[Stored items]
Start of Block

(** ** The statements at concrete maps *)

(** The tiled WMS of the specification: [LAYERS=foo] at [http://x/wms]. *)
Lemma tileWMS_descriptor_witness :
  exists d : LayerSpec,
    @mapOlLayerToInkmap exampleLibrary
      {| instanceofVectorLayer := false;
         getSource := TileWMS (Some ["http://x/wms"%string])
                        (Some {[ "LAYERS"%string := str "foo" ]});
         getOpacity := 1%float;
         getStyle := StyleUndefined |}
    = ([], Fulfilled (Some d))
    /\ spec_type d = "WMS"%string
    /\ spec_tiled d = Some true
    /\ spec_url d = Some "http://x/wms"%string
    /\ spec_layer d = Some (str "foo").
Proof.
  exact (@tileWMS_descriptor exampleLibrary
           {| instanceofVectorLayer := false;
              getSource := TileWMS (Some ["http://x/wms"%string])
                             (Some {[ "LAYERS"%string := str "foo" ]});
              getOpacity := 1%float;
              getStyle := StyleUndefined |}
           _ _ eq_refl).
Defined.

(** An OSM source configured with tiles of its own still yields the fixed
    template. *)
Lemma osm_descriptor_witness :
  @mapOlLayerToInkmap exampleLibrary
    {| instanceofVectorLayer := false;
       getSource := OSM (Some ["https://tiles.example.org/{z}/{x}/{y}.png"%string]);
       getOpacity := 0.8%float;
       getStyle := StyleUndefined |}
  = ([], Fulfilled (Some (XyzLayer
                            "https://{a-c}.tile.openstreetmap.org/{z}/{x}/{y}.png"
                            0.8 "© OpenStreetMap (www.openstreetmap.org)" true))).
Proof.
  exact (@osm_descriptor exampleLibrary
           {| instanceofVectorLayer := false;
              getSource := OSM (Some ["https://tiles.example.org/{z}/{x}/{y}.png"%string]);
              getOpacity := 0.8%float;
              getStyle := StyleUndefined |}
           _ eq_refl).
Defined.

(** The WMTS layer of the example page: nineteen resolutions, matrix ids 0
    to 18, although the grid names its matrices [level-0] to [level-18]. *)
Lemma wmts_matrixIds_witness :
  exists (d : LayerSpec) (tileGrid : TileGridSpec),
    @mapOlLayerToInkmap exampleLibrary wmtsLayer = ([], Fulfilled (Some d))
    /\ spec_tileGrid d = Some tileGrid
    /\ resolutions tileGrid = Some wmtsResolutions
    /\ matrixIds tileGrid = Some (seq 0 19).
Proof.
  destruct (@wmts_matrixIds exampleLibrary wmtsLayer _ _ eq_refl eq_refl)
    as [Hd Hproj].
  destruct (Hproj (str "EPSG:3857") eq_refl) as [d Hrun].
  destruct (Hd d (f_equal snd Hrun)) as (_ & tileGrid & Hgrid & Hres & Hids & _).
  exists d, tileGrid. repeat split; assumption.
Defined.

End of Block
Start of Block

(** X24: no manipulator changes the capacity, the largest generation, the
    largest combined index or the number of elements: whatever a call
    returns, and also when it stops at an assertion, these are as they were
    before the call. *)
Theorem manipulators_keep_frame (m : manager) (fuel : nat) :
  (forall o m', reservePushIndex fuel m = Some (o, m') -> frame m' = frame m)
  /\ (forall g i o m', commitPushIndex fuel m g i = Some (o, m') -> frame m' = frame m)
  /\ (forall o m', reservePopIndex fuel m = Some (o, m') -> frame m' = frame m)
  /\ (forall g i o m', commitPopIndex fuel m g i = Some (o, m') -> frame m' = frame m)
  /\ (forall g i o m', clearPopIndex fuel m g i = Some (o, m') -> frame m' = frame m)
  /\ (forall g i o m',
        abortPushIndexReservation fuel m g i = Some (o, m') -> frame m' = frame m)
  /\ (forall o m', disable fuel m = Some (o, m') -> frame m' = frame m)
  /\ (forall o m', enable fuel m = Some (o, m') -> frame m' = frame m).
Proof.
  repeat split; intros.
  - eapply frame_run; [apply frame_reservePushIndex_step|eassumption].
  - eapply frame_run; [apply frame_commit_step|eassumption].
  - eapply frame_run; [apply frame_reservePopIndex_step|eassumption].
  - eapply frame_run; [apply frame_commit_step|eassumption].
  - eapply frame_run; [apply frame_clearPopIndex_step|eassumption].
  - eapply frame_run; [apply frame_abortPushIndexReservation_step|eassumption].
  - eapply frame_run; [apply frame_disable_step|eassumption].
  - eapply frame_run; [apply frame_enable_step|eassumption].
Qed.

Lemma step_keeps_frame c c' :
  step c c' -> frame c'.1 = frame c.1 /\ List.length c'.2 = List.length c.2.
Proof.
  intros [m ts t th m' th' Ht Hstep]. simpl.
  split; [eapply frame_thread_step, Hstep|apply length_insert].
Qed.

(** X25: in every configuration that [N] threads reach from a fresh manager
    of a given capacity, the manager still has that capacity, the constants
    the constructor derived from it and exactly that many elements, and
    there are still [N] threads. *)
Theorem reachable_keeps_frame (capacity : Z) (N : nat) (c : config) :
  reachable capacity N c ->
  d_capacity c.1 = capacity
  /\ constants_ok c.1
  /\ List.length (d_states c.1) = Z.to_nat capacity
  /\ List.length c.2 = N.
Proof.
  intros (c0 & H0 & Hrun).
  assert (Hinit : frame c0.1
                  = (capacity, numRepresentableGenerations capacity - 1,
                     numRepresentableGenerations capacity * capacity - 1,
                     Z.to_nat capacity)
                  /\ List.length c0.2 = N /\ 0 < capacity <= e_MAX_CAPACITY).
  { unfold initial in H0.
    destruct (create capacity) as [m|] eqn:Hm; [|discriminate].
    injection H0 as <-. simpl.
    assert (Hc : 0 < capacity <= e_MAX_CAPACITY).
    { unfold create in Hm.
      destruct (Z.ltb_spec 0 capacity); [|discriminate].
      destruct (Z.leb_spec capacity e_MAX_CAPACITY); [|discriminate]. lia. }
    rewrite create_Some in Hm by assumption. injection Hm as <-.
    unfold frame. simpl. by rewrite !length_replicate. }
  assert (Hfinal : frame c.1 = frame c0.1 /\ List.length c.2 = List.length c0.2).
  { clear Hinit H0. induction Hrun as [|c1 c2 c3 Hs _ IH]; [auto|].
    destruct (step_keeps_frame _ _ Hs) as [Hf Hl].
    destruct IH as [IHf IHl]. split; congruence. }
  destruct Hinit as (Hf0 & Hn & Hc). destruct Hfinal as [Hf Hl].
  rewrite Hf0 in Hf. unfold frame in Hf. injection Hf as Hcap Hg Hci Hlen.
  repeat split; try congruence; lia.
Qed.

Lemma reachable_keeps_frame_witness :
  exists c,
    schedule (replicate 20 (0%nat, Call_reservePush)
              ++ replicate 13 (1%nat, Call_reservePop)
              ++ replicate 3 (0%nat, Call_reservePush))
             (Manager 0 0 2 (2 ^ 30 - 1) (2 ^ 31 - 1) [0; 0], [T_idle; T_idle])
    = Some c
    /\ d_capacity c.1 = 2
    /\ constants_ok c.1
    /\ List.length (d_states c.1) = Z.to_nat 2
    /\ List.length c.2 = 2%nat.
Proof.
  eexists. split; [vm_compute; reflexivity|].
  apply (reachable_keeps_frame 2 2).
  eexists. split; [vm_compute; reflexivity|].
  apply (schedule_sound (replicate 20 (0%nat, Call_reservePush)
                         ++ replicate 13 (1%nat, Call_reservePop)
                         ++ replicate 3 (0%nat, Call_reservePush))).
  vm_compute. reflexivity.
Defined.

End of Block

- Work to be completed: As listed above, the lines from the line with "frame_run; [apply frame_clearPopIndex_step|eassumption]." to the line with "intros (c0 & H0 & Hrun)." are to be echoed exactly, with both ends included and nothing added.

- Response area:
  - eapply frame_run; [apply frame_clearPopIndex_step|eassumption].
  - eapply frame_run; [apply frame_abortPushIndexReservation_step|eassumption].
  - eapply frame_run; [apply frame_disable_step|eassumption].
  - eapply frame_run; [apply frame_enable_step|eassumption].
Qed.

Lemma step_keeps_frame c c' :
  step c c' -> frame c'.1 = frame c.1 /\ List.length c'.2 = List.length c.2.
Proof.
  intros [m ts t th m' th' Ht Hstep]. simpl.
  split; [eapply frame_thread_step, Hstep|apply length_insert].
Qed.

(** X25: in every configuration that [N] threads reach from a fresh manager
    of a given capacity, the manager still has that capacity, the constants
    the constructor derived from it and exactly that many elements, and
    there are still [N] threads. *)
Theorem reachable_keeps_frame (capacity : Z) (N : nat) (c : config) :
  reachable capacity N c ->
  d_capacity c.1 = capacity
  /\ constants_ok c.1
  /\ List.length (d_states c.1) = Z.to_nat capacity
  /\ List.length c.2 = N.
Proof.
  intros (c0 & H0 & Hrun).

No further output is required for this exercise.